(** ** Well-formed queues *)

Definition new_timer_queue : timer_queue := TimerQueue None [] ∅.

Definition next_of (s : timer_queue) (t : nat) : option nat := timer_objects s !! t ≫= next_.
Definition prev_of (s : timer_queue) (t : nat) : option nat := timer_objects s !! t ≫= prev_.

(** The timers of the list, in order. *)
Definition links (l : list nat) (s : timer_queue) : Prop :=
  timers_ s = head l ∧ NoDup l ∧
  (∀ l1 t l2, l = l1 ++ t :: l2 → is_Some (timer_objects s !! t) ∧ next_of s t = head l2 ∧ prev_of s t = last l1) ∧
  (∀ t, t ∉ l → next_of s t = None ∧ prev_of s t = None).

Definition queue_struct (l : list nat) (s : timer_queue) : Prop :=
  links l s ∧ ordered (heap_ s) ∧ indexed s ∧ ∀ e, e ∈ heap_ s → timer_ e ∈ l.

Definition ops_of (s : timer_queue) (t : nat) : list wait_op := from_option op_queue_ [] (timer_objects s !! t).

Definition queue_wf (s : timer_queue) : Prop :=
  ∃ l, queue_struct l s ∧ ∀ t, ops_of s t ≠ [] ↔ t ∈ l.

(** The deadline of a timer, if it has one. *)
Definition deadline_of (s : timer_queue) (t : nat) : option Z :=
  i ← index_of s t; time_ <$> heap_ s !! i.

Lemma deadline_elem s t z : indexed s → deadline_of s t = Some z ↔ HeapEntry z t ∈ heap_ s.
Proof.
  intros Hs. unfold deadline_of. rewrite bind_Some, list_elem_of_lookup. split.
  - intros (i & Hi%Hs & Hz). exists i. destruct (heap_ s !! i) as [[z' t']|]; naive_solver.
  - intros (i & Hi). exists i. rewrite (Hs t i), Hi. done.
Qed.

Lemma deadline_same s s' t t' : indexed s → indexed s' →
  (∀ z, HeapEntry z t ∈ heap_ s ↔ HeapEntry z t' ∈ heap_ s') → deadline_of s' t' = deadline_of s t.
Proof.
  intros Hs Hs' He. apply option_eq. intros z. rewrite !deadline_elem by done. symmetry. apply He.
Qed.

(** ** The list *)

Lemma links_exists l s t : links l s → t ∈ l → is_Some (timer_objects s !! t).
Proof. intros (_ & _ & Hl & _) (l1 & l2 & ->)%list_elem_of_split. by eapply Hl. Qed.

Lemma links_ext l s s' :
  timers_ s' = timers_ s →
  (∀ t, is_Some (timer_objects s !! t) → is_Some (timer_objects s' !! t)) →
  (∀ t, next_of s' t = next_of s t) → (∀ t, prev_of s' t = prev_of s t) → links l s → links l s'.
Proof.
  intros Ht He Hn Hp (H1 & H2 & H3 & H4). split_and!; [congruence|done| |].
  - intros l1 t l2 Hl. rewrite Hn, Hp. destruct (H3 _ _ _ Hl) as (? & ? & ?). auto.
  - intros t. rewrite Hn, Hp. apply H4.
Qed.

Lemma links_active l s t d : links l s → timer_objects s !! t = Some d →
  (prev_ d ≠ None ∨ timers_ s = Some t) ↔ t ∈ l.
Proof.
  intros (Hh & _ & Hl & Hn) Ht. assert (prev_of s t = prev_ d) as Hp by (unfold prev_of; by rewrite Ht). split.
  - intros Hd. destruct (decide (t ∈ l)) as [|Ht']; [done|]. destruct (Hn t Ht') as [_ Hpn].
    destruct Hd as [|Hd]; [congruence|]. rewrite Hh in Hd. destruct l; simplify_eq/=. set_solver.
  - intros (l1 & l2 & ->)%list_elem_of_split. destruct (Hl l1 t l2 eq_refl) as (_ & _ & Hlast).
    destruct l1 as [|x l1 _] using rev_ind; [by right|]. left. rewrite <- Hp, Hlast, last_snoc. done.
Qed.

Lemma wp_is_active l s t (Q : bool → timer_queue → Prop) :
  links l s → is_Some (timer_objects s !! t) → Q (bool_decide (t ∈ l)) s → wp (is_active t) Q s.
Proof.
  intros Hl [d Ht] HQ. apply wp_bind. eapply wp_timer_at; [done|]. apply wp_bind, wp_get, wp_ret.
  by rewrite (bool_decide_ext _ _ (links_active _ _ _ _ Hl Ht)).
Qed.

(** A store to a timer that exists. *)
Lemma wp_alter f t (Q : unit → timer_queue → Prop) s : is_Some (timer_objects s !! t) →
  Q tt (TimerQueue (timers_ s) (heap_ s) (alter f t (timer_objects s))) → wp (alter_timer f t) Q s.
Proof.
  intros [d Ht] HQ. eapply wp_alter_timer; [done|]. replace (<[t := f d]> (timer_objects s)) with (alter f t (timer_objects s)); [done|].
  apply map_eq. intros x. destruct (decide (x = t)) as [->|].
  - by rewrite lookup_alter_eq, lookup_insert_eq, Ht.
  - by rewrite lookup_alter_ne, lookup_insert_ne.
Qed.
Lemma wp_if_set p f (Q : unit → timer_queue → Prop) s :
  (∀ t, p = Some t → is_Some (timer_objects s !! t)) →
  Q tt (TimerQueue (timers_ s) (heap_ s) (match p with Some t => alter f t (timer_objects s) | None => timer_objects s end)) →
  wp (if_set p f) Q s.
Proof. intros Hp HQ. destruct p as [t|]; [by apply wp_alter; [apply Hp|]|]. apply wp_ret. by destruct s. Qed.

Lemma app_cons_inv {A} (l1 l2 k1 k2 : list A) x : l1 ++ l2 = k1 ++ x :: k2 →
  (∃ k, l1 = k1 ++ x :: k ∧ k2 = k ++ l2) ∨ (∃ k, k1 = l1 ++ k ∧ l2 = k ++ x :: k2).
Proof.
  intros [(k & -> & E)|(k & -> & ->)]%app_eq_inv; [|naive_solver].
  destruct k as [|y k]; simplify_eq/=; [|naive_solver]. right. exists []. by rewrite !app_nil_r.
Qed.

(** What is left of the list when [t] is taken out. *)
Lemma links_remove l1 t l2 s s' :
  links (l1 ++ t :: l2) s → timers_ s' = head (l1 ++ l2) →
  (∀ x, is_Some (timer_objects s !! x) → is_Some (timer_objects s' !! x)) →
  (∀ x, next_of s' x = if decide (x = t) then None else if decide (last l1 = Some x) then head l2 else next_of s x) →
  (∀ x, prev_of s' x = if decide (x = t) then None else if decide (head l2 = Some x) then last l1 else prev_of s x) →
  links (l1 ++ l2) s'.
Proof.
  intros (_ & Hnd & Hl & Hout) Hhd He Hn Hp.
  assert (t ∉ l1 ++ l2 ∧ NoDup (l1 ++ l2)) as [Ht Hnd'].
  { rewrite <- Permutation_middle in Hnd. by apply NoDup_cons. }
  split_and!; [done..| |].
  - intros k1 x k2 E. assert (x ≠ t) as Hxt by (intros ->; apply Ht; rewrite E; set_solver).
    rewrite Hn, Hp, !(decide_False (P := x = t)) by done.
    assert (NoDup (k1 ++ x :: k2)) as HndE by (by rewrite <- E).
    apply app_cons_inv in E as [(k & -> & ->)|(k & -> & ->)].
    + destruct (Hl k1 x (k ++ t :: l2)) as (? & Hnx & Hpx); [by rewrite <- (assoc_L (++))|].
      split; [auto|]. split.
      * destruct k as [|y k _] using rev_ind.
        -- by rewrite last_snoc, decide_True.
        -- rewrite decide_False; [rewrite Hnx; by destruct k|].
           rewrite app_comm_cons, (assoc_L (++)), last_snoc. intros [= ->].
           apply NoDup_app in HndE as (_ & _ & HndE). apply NoDup_cons in HndE as [HndE _]. set_solver.
      * rewrite decide_False; [done|]. destruct l2 as [|z l2]; [done|]. intros [= ->].
        apply NoDup_app in HndE as (_ & _ & HndE). apply NoDup_cons in HndE as [HndE _]. set_solver.
    + destruct (Hl (l1 ++ t :: k) x k2) as (? & Hnx & Hpx); [by rewrite <- (assoc_L (++))|].
      split; [auto|]. rewrite <- (assoc_L (++)) in HndE. apply NoDup_app in HndE as (_ & Hdis & HndE). split.
      * rewrite decide_False; [done|]. intros Hlast. apply last_Some_elem_of in Hlast. set_solver.
      * destruct k as [|y k].
        -- rewrite decide_True by done. by rewrite app_nil_r.
        -- rewrite decide_False; [rewrite Hpx|]; [by rewrite !last_app|]. intros [= ->].
           simpl in HndE. apply NoDup_cons in HndE as [HndE _]. set_solver.
  - intros x Hx. rewrite Hn, Hp. destruct (decide (x = t)) as [->|Hxt]; [done|].
    destruct (Hout x) as [-> ->]; [set_solver|].
    rewrite !decide_False; [done|intros E..]; apply Hx, elem_of_app; [right|left].
    + destruct l2; simplify_eq/=. set_solver.
    + by apply last_Some_elem_of.
Qed.

Definition keeps (s s' : timer_queue) : Prop :=
  (∀ x, index_of s' x = index_of s x) ∧ (∀ x, ops_of s' x = ops_of s x) ∧
  ∀ x, is_Some (timer_objects s' !! x) ↔ is_Some (timer_objects s !! x).

(** A field of a timer after stores to some. *)
Ltac observe :=
  intros; unfold next_of, prev_of, index_of, ops_of in *; simpl in *;
  repeat (rewrite lookup_alter; case_decide; subst; simplify_eq; try done);
  rewrite ?fmap_is_Some; repeat case_decide; simplify_eq/=; try done;
  repeat match goal with |- context [timer_objects ?s !! ?x] => destruct (timer_objects s !! x) eqn:? end;
  simplify_eq/=; try done.

(** Stores to the pointers of a timer. *)
Lemma keeps_refl s tm h : keeps s (TimerQueue tm h (timer_objects s)).
Proof. done. Qed.
Lemma keeps_alter s tm h m f t :
  (∀ d, heap_index_ (f d) = heap_index_ d ∧ op_queue_ (f d) = op_queue_ d) →
  keeps s (TimerQueue tm h m) → keeps s (TimerQueue tm h (alter f t m)).
Proof.
  intros Hf (Hi & Ho & Hd). split_and!; intros x; specialize (Hi x); specialize (Ho x); specialize (Hd x);
    unfold index_of, ops_of in *; simpl in *; [| |by rewrite lookup_alter_is_Some];
    rewrite lookup_alter; case_decide; subst; try done; destruct (m !! x); try done; simpl in *; destruct (Hf p); congruence.
Qed.

Lemma remove_from_list_spec l1 t l2 s :
  links (l1 ++ t :: l2) s →
  wp (remove_from_list t) (λ _ s', links (l1 ++ l2) s' ∧ heap_ s' = heap_ s ∧ keeps s s') s.
Proof.
  intros Hlinks. pose proof Hlinks as (Hhd & Hnd & Hl & _).
  destruct (Hl l1 t l2 eq_refl) as ([d Ht] & Hnt & Hpt). unfold next_of, prev_of in Hnt, Hpt. rewrite Ht in Hnt, Hpt. simpl in Hnt, Hpt.
  assert (∀ x, last l1 = Some x → x ≠ t ∧ is_Some (timer_objects s !! x)) as Hlast.
  { intros x Hx%last_Some_elem_of. split; [|eapply links_exists; [done|set_solver]].
    intros ->. apply NoDup_app in Hnd as (_ & Hd & _). set_solver. }
  assert (∀ x, head l2 = Some x → x ≠ t ∧ is_Some (timer_objects s !! x)) as Hhead.
  { intros x Hx. destruct l2 as [|? l2]; simplify_eq/=. split; [|eapply links_exists; [done|set_solver]].
    intros ->. apply NoDup_app in Hnd as (_ & _ & Hnd). apply NoDup_cons in Hnd. set_solver. }
  apply wp_bind. eapply wp_timer_at; [done|]. apply wp_bind, wp_get. rewrite Hnt, Hpt.
  apply wp_bind. eapply (wp_mono _ (λ _ s1, s1 = TimerQueue (head (l1 ++ l2)) (heap_ s) (timer_objects s))).
  2: { case_decide as E; rewrite Hhd in E; (destruct l1 as [|y l1]; [|simpl in E]).
       - by apply wp_modify.
       - injection E as ->. apply NoDup_cons in Hnd. set_solver.
       - done.
       - apply wp_ret. destruct s. simpl in *. by rewrite Hhd. }
  intros _ s1 ->. apply wp_bind, wp_if_set; [intros x Hx; by apply Hlast|]. simpl.
  apply wp_bind, wp_if_set; [intros x Hx; simpl; destruct (last l1); rewrite ?lookup_alter_is_Some; by apply Hhead|]. simpl.
  set (m1 := match last l1 with Some _ => _ | None => _ end). set (m2 := match head l2 with Some _ => _ | None => _ end).
  assert (∀ x, is_Some (m2 !! x) ↔ is_Some (timer_objects s !! x)) as Hdom.
  { intros x. unfold m2, m1. destruct (last l1), (head l2); by rewrite ?lookup_alter_is_Some. }
  apply wp_bind, wp_alter; [by apply Hdom; eexists|]. simpl.
  apply wp_alter; [simpl; rewrite lookup_alter_is_Some; by apply Hdom; eexists|]. simpl. unfold m2, m1 in *. clear m2 m1 Hdom.
  split_and!; [|done|].
  - eapply links_remove; [done|done|..]; clear -Hlast Hhead; destruct (last l1), (head l2); observe;
      first [edestruct Hlast as [_ []]; [done|congruence] | edestruct Hhead as [_ []]; [done|congruence]].
  - do 2 (apply keeps_alter; [done|]). destruct (last l1), (head l2); repeat (apply keeps_alter; [done|]); apply keeps_refl.
Qed.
***
• YOUR OBJECTIVE
Repeat, word for word, the lines above between the line holding "Lemma remove_from_list_spec l1" and the line holding "assert (∀ x, is_Some", inclusive; omit everything else.

• SOLUTION BELOW
Lemma remove_from_list_spec l1 t l2 s :
  links (l1 ++ t :: l2) s →
  wp (remove_from_list t) (λ _ s', links (l1 ++ l2) s' ∧ heap_ s' = heap_ s ∧ keeps s s') s.
Proof.
  intros Hlinks. pose proof Hlinks as (Hhd & Hnd & Hl & _).
  destruct (Hl l1 t l2 eq_refl) as ([d Ht] & Hnt & Hpt). unfold next_of, prev_of in Hnt, Hpt. rewrite Ht in Hnt, Hpt. simpl in Hnt, Hpt.
  assert (∀ x, last l1 = Some x → x ≠ t ∧ is_Some (timer_objects s !! x)) as Hlast.
  { intros x Hx%last_Some_elem_of. split; [|eapply links_exists; [done|set_solver]].
    intros ->. apply NoDup_app in Hnd as (_ & Hd & _). set_solver. }
  assert (∀ x, head l2 = Some x → x ≠ t ∧ is_Some (timer_objects s !! x)) as Hhead.
  { intros x Hx. destruct l2 as [|? l2]; simplify_eq/=. split; [|eapply links_exists; [done|set_solver]].
    intros ->. apply NoDup_app in Hnd as (_ & _ & Hnd). apply NoDup_cons in Hnd. set_solver. }
  apply wp_bind. eapply wp_timer_at; [done|]. apply wp_bind, wp_get. rewrite Hnt, Hpt.
  apply wp_bind. eapply (wp_mono _ (λ _ s1, s1 = TimerQueue (head (l1 ++ l2)) (heap_ s) (timer_objects s))).
  2: { case_decide as E; rewrite Hhd in E; (destruct l1 as [|y l1]; [|simpl in E]).
       - by apply wp_modify.
       - injection E as ->. apply NoDup_cons in Hnd. set_solver.
       - done.
       - apply wp_ret. destruct s. simpl in *. by rewrite Hhd. }
  intros _ s1 ->. apply wp_bind, wp_if_set; [intros x Hx; by apply Hlast|]. simpl.
  apply wp_bind, wp_if_set; [intros x Hx; simpl; destruct (last l1); rewrite ?lookup_alter_is_Some; by apply Hhead|]. simpl.
  set (m1 := match last l1 with Some _ => _ | None => _ end). set (m2 := match head l2 with Some _ => _ | None => _ end).
  assert (∀ x, is_Some (m2 !! x) ↔ is_Some (timer_objects s !! x)) as Hdom.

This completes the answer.